(* ===== verification/JsdocProps.v ===== *)
(** * JSDoc comments are read as they are written *)

From S2P Require Import Prelude GoString TextFacts Jsdoc.
From Stdlib Require Import Ascii.
Open Scope Z_scope.

(** ** Prefixes cut off *)

Lemma span_app p u s : all_chars p u = true → stops p s → span p (u +:+ s) = (u, s).
Proof.
  intros Hu Hs. induction u as [|a u IH]; cbn in Hu.
  - rewrite append_nil_l. destruct s as [|b s]; [done|]. cbn in *. by rewrite Hs.
  - apply andb_true_iff in Hu as [Ha Hu]. rewrite append_cons. cbn. by rewrite Ha, IH.
Qed.

Lemma range_string_encode_app xs off s :
  Forall (λ r, valid_rune r = true) xs →
  ∃ P, range_string 0 off (encode xs +:+ s) = P ++ range_string 0 (off + String.length (encode xs)) s ∧ P.*2 = xs.
Proof.
  intros H. revert off. induction H as [|x xs Hx _ IH]; intros off.
  - exists []. cbn. by rewrite append_nil_l, Nat.add_0_r.
  - rewrite encode_cons. unfold encode_rune. rewrite Hx, append_assoc, range_string_encode_valid by done.
    destruct (IH (off + String.length (encode_valid x))%nat) as (P & -> & HP).
    exists ((off, x) :: P). cbn. rewrite HP, length_append. split; [|done]. do 3 f_equal. lia.
Qed.
Lemma filter_spaces_none (P : list (nat * rune)) :
  Forall (λ r, IsSpace r = true) P.*2 → filter (λ p : nat * rune, IsSpace p.2 = false) P = [].
Proof.
  induction P as [|[i r] P IH]; [done|]. rewrite fmap_cons. intros [Hr HP]%Forall_cons.
  cbn in Hr. rewrite filter_cons_False by (cbn; congruence). auto.
Qed.

(** The first and last rune of a string of the form [pre r post]. *)
Lemma leading_spaces_encode pre x s :
  Forall (λ r, valid_rune r = true) pre → Forall (λ r, IsSpace r = true) pre → valid_rune x = true → IsSpace x = false →
  leading_spaces (encode pre +:+ encode_valid x +:+ s) = String.length (encode pre).
Proof.
  intros Hv Hp Hx Hs. unfold leading_spaces.
  destruct (range_string_encode_app pre 0 (encode_valid x +:+ s) Hv) as (P & -> & HP).
  rewrite range_string_encode_valid by done. rewrite filter_app, filter_spaces_none by (by rewrite HP).
  by rewrite filter_cons_True.
Qed.
Lemma trailing_end_encode pre x post :
  Forall (λ r, valid_rune r = true) pre → Forall (λ r, valid_rune r = true) post → Forall (λ r, IsSpace r = true) post →
  valid_rune x = true → IsSpace x = false →
  trailing_end (encode pre +:+ encode_valid x +:+ encode post) = String.length (encode pre +:+ encode_valid x).
Proof.
  intros Hv Hvp Hp Hx Hs. unfold trailing_end.
  destruct (range_string_encode_app pre 0 (encode_valid x +:+ encode post) Hv) as (P & -> & HP).
  rewrite range_string_encode_valid by done. cbn [Nat.add].
  destruct (range_string_encode_app post (String.length (encode pre) + String.length (encode_valid x)) "" Hvp) as (Q & HQ & HQ').
  rewrite append_nil_r in HQ. rewrite HQ. cbn [range_string]. rewrite app_nil_r, rev_app_distr. cbn [rev].
  rewrite <- !app_assoc. cbn [app]. rewrite filter_app, filter_spaces_none, app_nil_l; last first.
  { change (rev Q).*2 with (map snd (rev Q)). rewrite map_rev. apply Forall_rev. change (map snd Q) with Q.*2. by rewrite HQ'. }
  rewrite filter_cons_True by done. cbn. rewrite drop_str_app, encode_valid_decode by done. by rewrite length_append.
Qed.

(** [TrimSpace] cuts the spaces off both ends, and nothing else. *)
Lemma trim_space_encode pre mid post :
  Forall (λ r, valid_rune r = true) (pre ++ mid ++ post) →
  Forall (λ r, IsSpace r = true) pre → Forall (λ r, IsSpace r = true) post →
  (∀ r, head mid = Some r → IsSpace r = false) → (∀ r, last mid = Some r → IsSpace r = false) → mid ≠ [] →
  trim_space (encode (pre ++ mid ++ post)) = encode mid.
Proof.
  intros Hv Hpre Hpost Hh Hl Hne. apply Forall_app in Hv as [Vpre Hv]. apply Forall_app in Hv as [Vmid Vpost].
  assert (∃ x m, mid = x :: m) as (x & m & Ex) by (destruct mid; eauto; done).
  assert (∃ y m, mid = m ++ [y]) as (y & m' & Ey) by (destruct mid as [|? ? _] using rev_ind; eauto; done).
  assert (valid_rune x = true) as Vx by (rewrite Ex in Vmid; by inversion Vmid).
  assert (valid_rune y = true) as Vy by (rewrite Ey in Vmid; apply Forall_app in Vmid as [_ V]; by inversion V).
  assert (Forall (λ r, valid_rune r = true) m') as Vm by (rewrite Ey in Vmid; by apply Forall_app in Vmid as [? _]).
  unfold trim_space. rewrite !encode_app.
  replace (leading_spaces _) with (String.length (encode pre)).
  replace (trailing_end _) with (String.length (encode pre +:+ encode mid)).
  - rewrite <- append_assoc, take_str_app, drop_str_app. done.
  - rewrite Ey, encode_app, encode_cons, append_nil_r. unfold encode_rune. rewrite Vy.
    rewrite <- !append_assoc, <- encode_app. rewrite append_assoc. rewrite trailing_end_encode; try done; [by apply Forall_app|].
    apply Hl. by rewrite Ey, last_snoc.
  - rewrite Ex, encode_cons. unfold encode_rune. rewrite Vx, append_assoc, leading_spaces_encode; try done. apply Hh. by rewrite Ex.
Qed.

(** ** Tags *)

Definition no_at : ascii → bool := no_byte 0x40.
(** A byte that neither ends the line nor starts a tag. *)
Definition in_line (a : ascii) : bool := negb (is_byte 0x0A a || is_byte 0x40 a).

Lemma tags_skip u s : tags (String.length u) (u +:+ s) = tags 0 s.
Proof. induction u as [|a u IH]; [done|]. by rewrite append_cons. Qed.
Lemma tags_gap u s : all_chars no_at u = true → tags 0 (u +:+ s) = tags 0 s.
Proof.
  induction u as [|a u IH]; [done|]. cbn [all_chars]. intros [Ha Hu]%andb_true_iff. rewrite append_cons. cbn [tags].
  apply negb_true_iff in Ha. rewrite Ha. by apply IH.
Qed.
Lemma tags_tag tag s :
  all_chars is_word tag = true → tag ≠ EmptyString → stops is_word s → tags 0 ("@" +:+ tag +:+ s) = (tag, s) :: tags 0 s.
Proof.
  intros Hw Hne Hs. change ("@" +:+ tag +:+ s) with (String "@" (tag +:+ s)). cbn [tags]. change (is_byte 64 "@"%char) with true. rewrite span_app by done.
  destruct tag as [|a tag]; [done|]. by rewrite tags_skip.
Qed.

(** ** The type in braces *)

(** Every brace of [s] has its partner, but for [depth] closing ones, and no line ends. *)
Fixpoint balanced (depth : nat) (s : string) : bool :=
  match s with
  | EmptyString => (depth =? 0)%nat
  | String a s =>
      if is_byte 0x7B a then balanced (S depth) s
      else if is_byte 0x7D a then match depth with O => false | S depth => balanced depth s end
      else negb (is_byte 0x0A a) && balanced depth s
  end.
Lemma brace_body_balanced ty depth after : balanced depth ty = true → brace_body depth (ty +:+ "}" +:+ after) = Some (ty, after).
Proof.
  revert depth. induction ty as [|a ty IH]; intros depth H.
  { rewrite append_nil_l. cbn in H. apply Nat.eqb_eq in H as ->. done. }
  cbn [balanced] in H. rewrite append_cons. cbn [brace_body].
  destruct (is_byte 123 a); [by rewrite IH|]. destruct (is_byte 125 a).
  - destruct depth as [|depth]; [done|]. by rewrite IH.
  - apply andb_true_iff in H as [Ha H]. apply negb_true_iff in Ha. rewrite Ha. by rewrite IH.
Qed.

(** The first byte of a rune is an ASCII one only if the rune is. *)
Lemma first_byte r a s c : valid_rune r = true → 0 ≤ c < 0x80 → encode_valid r = String a s → is_byte c a = true → r = c.
Proof.
  intros Hv Hc He Ha%Z.eqb_eq. pose proof (encode_valid_decode r "" Hv) as Hd. rewrite append_nil_r, He in Hd.
  unfold decode_rune in Hd. rewrite Ha in Hd. rewrite (proj2 (Z.ltb_lt c 0x80)) in Hd by lia. congruence.
Qed.
Lemma first_rune rs (p : rune → Prop) (q : ascii → bool) s :
  Forall (λ r, valid_rune r = true) rs → (∀ r, head rs = Some r → p r) → stops q s →
  (∀ r a t, valid_rune r = true → p r → encode_valid r = String a t → q a = false) → stops q (encode rs +:+ s).
Proof.
  intros Hv Hp Hs Hq. destruct rs as [|r rs]; [by rewrite append_nil_l|]. inversion Hv as [|? ? Hr]; subst.
  rewrite encode_cons. unfold encode_rune. rewrite Hr. destruct (encode_valid_nonempty r) as (a & t & E). rewrite E.
  rewrite !append_cons. cbn. by eapply Hq; [|by apply Hp|].
Qed.

(** ** One annotation *)

(** Text that is written as it is read: valid runes, no space at an end. *)
Definition tidy (rs : list rune) : Prop :=
  Forall (λ r, valid_rune r = true) rs
  ∧ (∀ r, head rs = Some r → IsSpace r = false) ∧ (∀ r, last rs = Some r → IsSpace r = false).

Lemma trim_tidy rs : tidy rs → trim_space (encode rs) = encode rs ∧ trim_space (" " +:+ encode rs) = encode rs.
Proof.
  intros (Hv & Hh & Hl). destruct rs as [|r rs]; [by split|].
  pose proof (trim_space_encode [] (r :: rs) []) as H1. pose proof (trim_space_encode [0x20] (r :: rs) []) as H2.
  rewrite app_nil_r in H1, H2. split; [by apply H1|]. rewrite (encode_app [32]) in H2. apply H2; [by constructor|by repeat constructor|done..].
Qed.

(** An annotation as it is written, and the line with what follows on the next
    lines up to the next tag. *)
Record doc_line := mkLine { lt : string; ltype : option (list rune); ltext : list rune; gap : string }.
Definition render_line (l : doc_line) (rest : string) : string :=
  "@" +:+ lt l +:+ (match ltype l with Some ty => " {" +:+ encode ty +:+ "}" | None => "" end)
  +:+ " " +:+ encode (ltext l) +:+ String "010"%char (gap l +:+ rest).
Definition render (start : string) (ls : list doc_line) : string := start +:+ foldr render_line "" ls.
Definition line_annotation (l : doc_line) : Annotation :=
  mkAnnotation (lt l) (encode (default (ltext l) (ltype l))) (encode (ltext l)) (bool_decide (is_Some (ltype l))).

Record line_ok (l : doc_line) : Prop := {
  ok_tag : all_chars is_word (lt l) = true ∧ lt l ≠ EmptyString;
  ok_type : match ltype l with
            | Some ty => ty ≠ [] ∧ tidy ty ∧ balanced 0 (encode ty) = true ∧ all_chars no_at (encode ty) = true
            | None => head (ltext l) ≠ Some 0x7B
            end;
  ok_text : tidy (ltext l) ∧ all_chars in_line (encode (ltext l)) = true;
  ok_gap : all_chars no_at (gap l) = true }.

Lemma in_line_no_at s : all_chars in_line s = true → all_chars no_at s = true.
Proof.
  apply all_chars_impl. intros a. unfold in_line, no_at, no_byte. rewrite !negb_true_iff. by intros [_ ?]%orb_false_iff.
Qed.
Lemma encode_nonempty rs : Forall (λ r, valid_rune r = true) rs → rs ≠ [] → encode rs ≠ EmptyString.
Proof.
  intros Hv Hne. destruct rs as [|r rs]; [done|]. rewrite encode_cons. unfold encode_rune. inversion Hv as [|? ? Hr]; subst.
  rewrite Hr. destruct (encode_valid_nonempty r) as (a & t & ->). done.
Qed.

(** The text up to the end of the line. *)
Lemma lineHead_line s rest : all_chars in_line s = true → lineHead (s +:+ String "010"%char rest) = s.
Proof. intros H. unfold lineHead. change (λ a, _) with in_line. by rewrite span_app. Qed.

Lemma annotation_type tag ty text rest :
  ty ≠ [] → tidy ty → balanced 0 (encode ty) = true → tidy text → all_chars in_line (encode text) = true →
  annotation tag (" {" +:+ encode ty +:+ "}" +:+ " " +:+ encode text +:+ String "010"%char rest)
  = mkAnnotation tag (encode ty) (encode text) true.
Proof.
  intros Hne Hty Hb Ht Hl. unfold annotation, scanBraceType.
  assert (∀ x, (span is_blank (" {" +:+ x)).2 = String "{" x) as -> by done.
  change (is_byte 123 "{"%char) with true. cbv iota beta. rewrite brace_body_balanced by done.
  rewrite <- append_assoc, lineHead_line by (rewrite all_chars_app, Hl; done).
  destruct (trim_tidy ty Hty) as [-> _], (trim_tidy text Ht) as [_ ->]. rewrite bool_decide_false; [done|].
  apply encode_nonempty; [apply Hty|done].
Qed.
Lemma annotation_plain tag text rest :
  head text ≠ Some 0x7B → tidy text → all_chars in_line (encode text) = true →
  annotation tag (" " +:+ encode text +:+ String "010"%char rest) = mkAnnotation tag (encode text) (encode text) false.
Proof.
  intros Hne Ht Hl. unfold annotation, scanBraceType. pose proof Ht as (Hv & Hh & _).
  assert (∀ s, stops is_blank s → (span is_blank (" " +:+ s)).2 = s) as ->.
  { intros [|a s] Hs; [done|]. unfold stops in Hs.
    change (span is_blank (" " +:+ String a s)) with (let (u, v) := span is_blank (String a s) in (String " " u, v)).
    cbn [span]. by rewrite Hs. }
  - assert (stops (is_byte 0x7B) (encode text +:+ String "010"%char rest)) as Hb.
    { eapply (first_rune text (λ r, r ≠ 0x7B)); [done| |done|].
      - intros r Hr ->. done.
      - intros r a t Hr Hn He. apply not_true_iff_false. intros E. by apply (first_byte r a t 0x7B Hr) in E; [|lia|]. }
    destruct (encode text +:+ String "010"%char rest) as [|a s] eqn:E; [by destruct (encode text)|].
    cbn in Hb. rewrite Hb, <- E, lineHead_line by done. by destruct (trim_tidy text Ht) as [-> _].
  - eapply (first_rune text (λ r, IsSpace r = false)); [done|done|done|].
    intros r a t Hr Hn He. apply not_true_iff_false. intros [E|E]%orb_true_iff.
    + apply (first_byte r a t 0x20 Hr) in E; [by subst|lia|done].
    + apply (first_byte r a t 0x09 Hr) in E; [by subst|lia|done].
Qed.

Lemma render_line_tags l rest :
  line_ok l → ∃ body, render_line l rest = "@" +:+ lt l +:+ body ∧ stops is_word body ∧ tags 0 body = tags 0 rest
    ∧ annotation (lt l) body = line_annotation l.
Proof.
  intros [[Hw Hne] Hty [Ht Hl] Hg]. unfold render_line, line_annotation.
  eexists. split; [done|]. destruct (ltype l) as [ty|]; cbn [default].
  - destruct Hty as (Hn & Hty & Hb & Ha). split_and!; [done| |].
    + rewrite !append_assoc, tags_gap by done. rewrite tags_gap by done. rewrite tags_gap by done. rewrite tags_gap by done.
      rewrite tags_gap by (by apply in_line_no_at). cbn [tags]. by rewrite tags_gap.
    + rewrite !append_assoc. by rewrite annotation_type.
  - split_and!; [done| |].
    + rewrite append_nil_l, tags_gap by done. rewrite tags_gap by (by apply in_line_no_at). cbn [tags]. by rewrite tags_gap.
    + by rewrite append_nil_l, annotation_plain.
Qed.

(** ** Round trip *)

(** C19: a JSDoc comment written tag by tag, with a type in balanced braces or
    without, is read back as those annotations, whatever is between its lines. *)
Theorem parse_render start ls :
  all_chars no_at start = true → Forall line_ok ls → Parse (render start ls) = map line_annotation ls.
Proof.
  intros Hs H. unfold Parse, render. rewrite tags_gap by done. induction H as [|l ls Hl _ IH]; [done|].
  cbn [foldr map]. destruct (render_line_tags l (foldr render_line "" ls) Hl) as (body & -> & Hb & Ht & Ha).
  rewrite tags_tag by (try done; apply Hl). cbn [map]. by rewrite Ha, Ht, IH.
Qed.

Definition text_of (s : string) : list rune := runes_of s.
Definition doc_lines : list doc_line :=
  [mkLine "param" (Some (text_of "{a: number}")) (text_of "[x] the first") " * ";
   mkLine "returns" (Some (text_of "string")) [] ""; mkLine "pure" None [] ""].
Lemma doc_lines_ok : Forall line_ok doc_lines.
Proof.
  repeat constructor; vm_compute; try done; try (by repeat constructor); try (by intros ? [= <-]).
Qed.
Theorem parse_render_witness :
  Parse (render "Adds. " doc_lines)
  = [mkAnnotation "param" "{a: number}" "[x] the first" true; mkAnnotation "returns" "string" "" true; mkAnnotation "pure" "" "" false].
Proof. exact (parse_render "Adds. " doc_lines eq_refl doc_lines_ok). Defined.

(** ** What is read otherwise than meant *)

(** The description of a result without a type is taken for its type. *)
Lemma description_as_type :
  ReturnType (Parse "@returns the sum") = "the sum" ∧ ParamType (Parse "@param x the first number") "x" = "x the first number".
Proof. by split; vm_compute. Qed.

(** An optional property of an object typedef is spelled as a required one:
    its brackets are gone before [typedefSource] looks for them. *)
Definition optional_property : Comment := Parse (render "" [mkLine "typedef" (Some (text_of "Object")) (text_of "T") "";
  mkLine "property" (Some (text_of "string")) (text_of "[y]") ""]).
Lemma optional_property_required : map typedefSource (Typedefs optional_property) = ["{ y: string; }"].
Proof. by vm_compute. Qed.

(** A default with spaces keeps the parameter from being found. *)
Lemma default_with_spaces :
  ParamOptional (Parse "@param {number} [x=5]") "x" = true ∧ ParamType (Parse "@param {number} [x = 5]") "x" = "".
Proof. by split; vm_compute. Qed.
(* ===== verification/Mangle.v ===== *)
(** * Mangled names (src/ast/nodes.go): the file and namespace a name belongs
    to, written into it and read back *)

From S2P Require Import Prelude GoString TextFacts.
From Stdlib Require Import Ascii.
Open Scope Z_scope.

(** [NamespaceMangle]. *)
Definition NamespaceMangle (ns member : string) : string :=
  replace_all ns "." "__kmlns_" +:+ "__kmlns_" +:+ member.

Definition moduleSuffix : string := "__kml_mod".

(** [ModuleMangle]. *)
Definition ModuleMangle (name : string) (fileIdx : Z) (libKey : string) : string :=
  if negb (bool_decide (libKey = ""%string)) then
    name +:+ moduleSuffix +:+ "L" +:+ itoa (Z.of_nat (String.length libKey)) +:+ libKey
  else name +:+ moduleSuffix +:+ itoa fileIdx.

(** [Unmangle]. *)
Definition Unmangle (name : string) : string :=
  match index_str name moduleSuffix with
  | Some (S i) => take_str (S i) name
  | _ => name
  end.

(** The digits at the start of [s]: what the loop of [UnmangleText] reads as
    [n], a 64-bit int, and how many there are. *)
Fixpoint read_digits (n : Z) (s : string) : Z * nat :=
  match s with
  | String a s' =>
      if is_digit a then
        let (m, k) := read_digits (wrap64 (wrap64 (n * 10) + (byte_val a - 0x30))) s' in (m, S k)
      else (n, O)
  | EmptyString => (n, O)
  end.

(** One round of [UnmangleText]'s loop: [inl] goes round again. A slice from a
    negative index panics. *)
Definition unmangle_round (s : string) : M unit Empty_set (string + string) :=
  match index_str s moduleSuffix with
  | None => mret (inr s)
  | Some i =>
      let j := (i + String.length moduleSuffix)%nat in
      let lib := match drop_str j s with String a _ => is_byte 0x4C a | EmptyString => false end in
      let j := if lib then S j else j in
      let '(n, k) := read_digits 0 (drop_str j s) in
      let j := Z.of_nat (j + k) in
      let j := if lib then Z.min (wrap64 (j + n)) (Z.of_nat (String.length s)) else j in
      if j <? 0 then panic else mret (inl (take_str i s +:+ drop_str (Z.to_nat j) s))
  end.

(** [UnmangleText]; a round that does not wrap around shortens the string. *)
Definition UnmangleText (s : string) : M unit Empty_set string :=
  loop (S (String.length s)) unmangle_round s.

(** [TrimModuleSuffix]. *)
Definition TrimModuleSuffix (name : string) : M unit Empty_set string :=
  match last_index_str name moduleSuffix with
  | Some (S i) =>
      rest ← UnmangleText (drop_str (S i) name);
      mret (if bool_decide (rest = ""%string) then take_str (S i) name else name)
  | _ => mret name
  end.

(** [IsLibraryName]: the loop looks at what follows every suffix. *)
Fixpoint library_rest (fuel : nat) (rest : string) : bool :=
  match fuel with
  | O => true
  | S fuel =>
      match index_str rest moduleSuffix with
      | None => true
      | Some i =>
          let rest := drop_str (i + String.length moduleSuffix) rest in
          match rest with
          | String a _ => if is_digit a then false else library_rest fuel rest
          | EmptyString => library_rest fuel rest
          end
      end
  end.
Definition IsLibraryName (name : string) : bool :=
  match index_str name (moduleSuffix +:+ "L") with
  | None => false
  | Some _ => library_rest (S (String.length name)) name
  end.

(** [sourceName] (src/checker/types.go). *)
Definition sourceName (name : string) : M unit Empty_set string :=
  s ← TrimModuleSuffix name; mret (replace_all s "__kmlns_" ".").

______

PROMPT >> Take the lines above from the one containing "rewrite range_string_encode_valid by done. rewrite" down to the one containing "Lemma trailing_end_encode pre", and transcribe them exactly, both ends included.

ANSWER BOX >>
  rewrite range_string_encode_valid by done. rewrite filter_app, filter_spaces_none by (by rewrite HP).
  by rewrite filter_cons_True.
Qed.
Lemma trailing_end_encode pre x post :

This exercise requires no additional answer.